Using the class 1 integron-integrase gene as a proxy for anthropogenic pollution

Abstract

Around all human activity, there are zones of pollution with pesticides, heavy metals, pharmaceuticals, personal care products and the microorganisms associated with human waste streams and agriculture. This diversity of pollutants, whose concentration varies spatially and temporally, is a major challenge for monitoring. Here, we suggest that the relative abundance of the clinical class 1 integron-integrase gene, intI1, is a good proxy for pollution because: (1) intI1 is linked to genes conferring resistance to antibiotics, disinfectants and heavy metals; (2) it is found in a wide variety of pathogenic and nonpathogenic bacteria; (3) its abundance can change rapidly because its host cells can have rapid generation times and it can move between bacteria by horizontal gene transfer; and (4) a single DNA sequence variant of intI1 is now found on a wide diversity of xenogenetic elements, these being complex mosaic DNA elements fixed through the agency of human selection.

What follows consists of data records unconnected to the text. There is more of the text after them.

(** * Search page, report dialog and chart of the AI universal search module

    A shallow embedding of the OWL components that run a search, turn its
    results into a report and shape them into chart series:

    - [ReportVisualization] ([getChartData], [_aggregateValues],
      [getSampleData]; in module [Rendering] its [getChartConfig],
      [renderChart] and life cycle),
    - [ReportDialog] (field inspection, default selections, the dialog's
      event handlers and [onConfirm]), and
    - [SearchPage] (the search, the favorites and the reports, each request
      with the callbacks it is given; module [PageRuns] lets the requests
      end in any order).

    The components are written in JavaScript and inspect payloads of unknown
    shape, so the embedding works on a universe of JavaScript values
    (module [JS]) with the language's own conversions: [typeof], truthiness,
    [String(v)], [parseFloat], loose and strict equality, property lookup and
    key enumeration order.  Numbers are IEEE 754 binary64 values, as in the
    language. *)

From Stdlib Require Import ZArith NArith Nnat List String Ascii Bool Lia.
From Stdlib Require Import Permutation Sorted.
From Stdlib Require Import DecimalString.
From Stdlib Require Import Floats.PrimFloat Floats.SpecFloat Floats.FloatOps.
Import ListNotations.

Open Scope string_scope.
Open Scope list_scope.

(** ** Characters and strings

    A JavaScript string is a sequence of UTF-16 code units; the embedding
    represents the code units below 256, which is all the components' own
    string tests (digits, [T], space, underscore, [_info], [log]) look at. *)

Module Str.

Definition code (c : ascii) : nat := nat_of_ascii c.

Definition isDigit (c : ascii) : bool :=
  (48 <=? code c)%nat && (code c <=? 57)%nat.

Definition isLower (c : ascii) : bool :=
  (97 <=? code c)%nat && (code c <=? 122)%nat.

Definition isUpper (c : ascii) : bool :=
  (65 <=? code c)%nat && (code c <=? 90)%nat.

(** The class [\w] of a regular expression: letters, digits, underscore. *)
Definition isWord (c : ascii) : bool :=
  isDigit c || isLower c || isUpper c || (code c =? 95)%nat.

(** White space and line terminators, as [trim] and the numeric
    conversions skip them. *)
Definition isSpace (c : ascii) : bool :=
  let n := code c in
  ((9 <=? n)%nat && (n <=? 13)%nat) || (n =? 32)%nat || (n =? 160)%nat.

Definition toUpper (c : ascii) : ascii :=
  if isLower c then ascii_of_nat (code c - 32) else c.

Definition digitVal (c : ascii) : Z := Z.of_nat (code c - 48).

Fixpoint trimStart (s : string) : string :=
  match s with
  | String c r => if isSpace c then trimStart r else s
  | EmptyString => EmptyString
  end.

Fixpoint rev_acc (s acc : string) : string :=
  match s with
  | String c r => rev_acc r (String c acc)
  | EmptyString => acc
  end.

Definition rev (s : string) : string := rev_acc s EmptyString.

Definition trimEnd (s : string) : string := rev (trimStart (rev s)).

Definition trim (s : string) : string := trimEnd (trimStart s).

(** [s.split(c)[0]]: the part of [s] before the first [c]. *)
Fixpoint before (c : ascii) (s : string) : string :=
  match s with
  | String d r => if Ascii.eqb d c then EmptyString else String d (before c r)
  | EmptyString => EmptyString
  end.

(** [s.includes(t)]. *)
Fixpoint includes (t s : string) : bool :=
  String.prefix t s ||
  match s with
  | String _ r => includes t r
  | EmptyString => false
  end.

(** [s.endsWith(t)]. *)
Definition endsWith (t s : string) : bool := String.prefix (rev t) (rev s).

(** [s.replace(/_/g, ' ').replace(/\b\w/g, l => l.toUpperCase())]:
    underscores become spaces, then the first character of every run of
    word characters is upper-cased. *)
Fixpoint underscoresToSpaces (s : string) : string :=
  match s with
  | String c r =>
      String (if (code c =? 95)%nat then " "%char else c) (underscoresToSpaces r)
  | EmptyString => EmptyString
  end.

Fixpoint capitalizeWords (prevWord : bool) (s : string) : string :=
  match s with
  | String c r =>
      String (if isWord c && negb prevWord then toUpper c else c)
             (capitalizeWords (isWord c) r)
  | EmptyString => EmptyString
  end.

Definition titleCase (s : string) : string :=
  capitalizeWords false (underscoresToSpaces s).

(** [/^\d{4}-\d{2}-\d{2}/.test(s)]. *)
Definition isoDatePrefix (s : string) : bool :=
  match s with
  | String y1 (String y2 (String y3 (String y4 (String h1
      (String m1 (String m2 (String h2 (String d1 (String d2 _))))))))) =>
      isDigit y1 && isDigit y2 && isDigit y3 && isDigit y4 &&
      Ascii.eqb h1 "-" && isDigit m1 && isDigit m2 &&
      Ascii.eqb h2 "-" && isDigit d1 && isDigit d2
  | _ => false
  end.

(** Decimal numeral of a non-negative integer. *)
Definition ofN (n : N) : string := NilZero.string_of_uint (N.to_uint n).
Definition ofNat (n : nat) : string := ofN (N.of_nat n).

End Str.

(** ** Numbers

    The Number type is binary64.  Arithmetic is the kernel's primitive
    floating-point arithmetic; conversions from and to decimal text are
    computed on exact integers and rounded once, to nearest even. *)

Module Num.

Definition number := float.

Definition NaN : number := nan.

(** The Number nearest to an integer. *)
Definition ofZ (z : Z) : number :=
  SF2Prim (binary_normalize prec emax z 0 false).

Here we review the literature examining the relationship between anthropogenic impacts and the abundance of intI1, and outline an approach by which intI1 could serve as a proxy for anthropogenic pollution.

Figure 1

Integron structure and function. Integrons consist of a gene for an integron-integrase (intI) that catalyses recombination between the attC site of circular gene cassettes and the attendant integron recombination site, attI. This activity results in the sequential insertion of multiple, different cassettes to form a tandem cassette array that, in some cases, might contain hundreds of different genes. Inserted genes are expressed by an integron-encoded promoter, Pc.

Figure 2

The recent evolutionary origin of the clinical class 1 integron and its incorporation into diverse xenogenetic elements. The raw materials for the assembly of the complex mosaic DNA elements that now carry the clinical intI1 were all present in the environmental resistome. A single sequence variant from the diverse pool of class 1 integrons in natural environments was captured by a Tn402 transposon, thus forming a Tn402–intI1 hybrid, and giving the integron greater mobility. This hybrid integron, in total, has captured at least 130 different gene cassettes encoding resistance to diverse antibiotics. At the same time, the Tn402 portion of the hybrid element targeted the res sites of plasmids, transposing the whole hybrid molecule into a diverse collection of plasmids. This, in turn, promoted movement of clinical intI1 between different bacterial species by conjugation of those plasmids. Human selection events have also independently fixed the acquisition of diverse resistance genes onto the collection of plasmids invaded by the hybrid integron. These independent acquisitions resulted in the accumulation of genes for resistance to metals, antibiotics, disinfectants and other compounds, along with other genetic elements such as insertion sequences and transposons. As a result, a single molecular species (the clinical intI1 sequence variant) has become associated with an ever expanding and diverse set of plasmids, transposons and resistance genes. These mosaic elements can be thought of as xenogenetic, in the sense that they owe their current structures and abundance to human activity.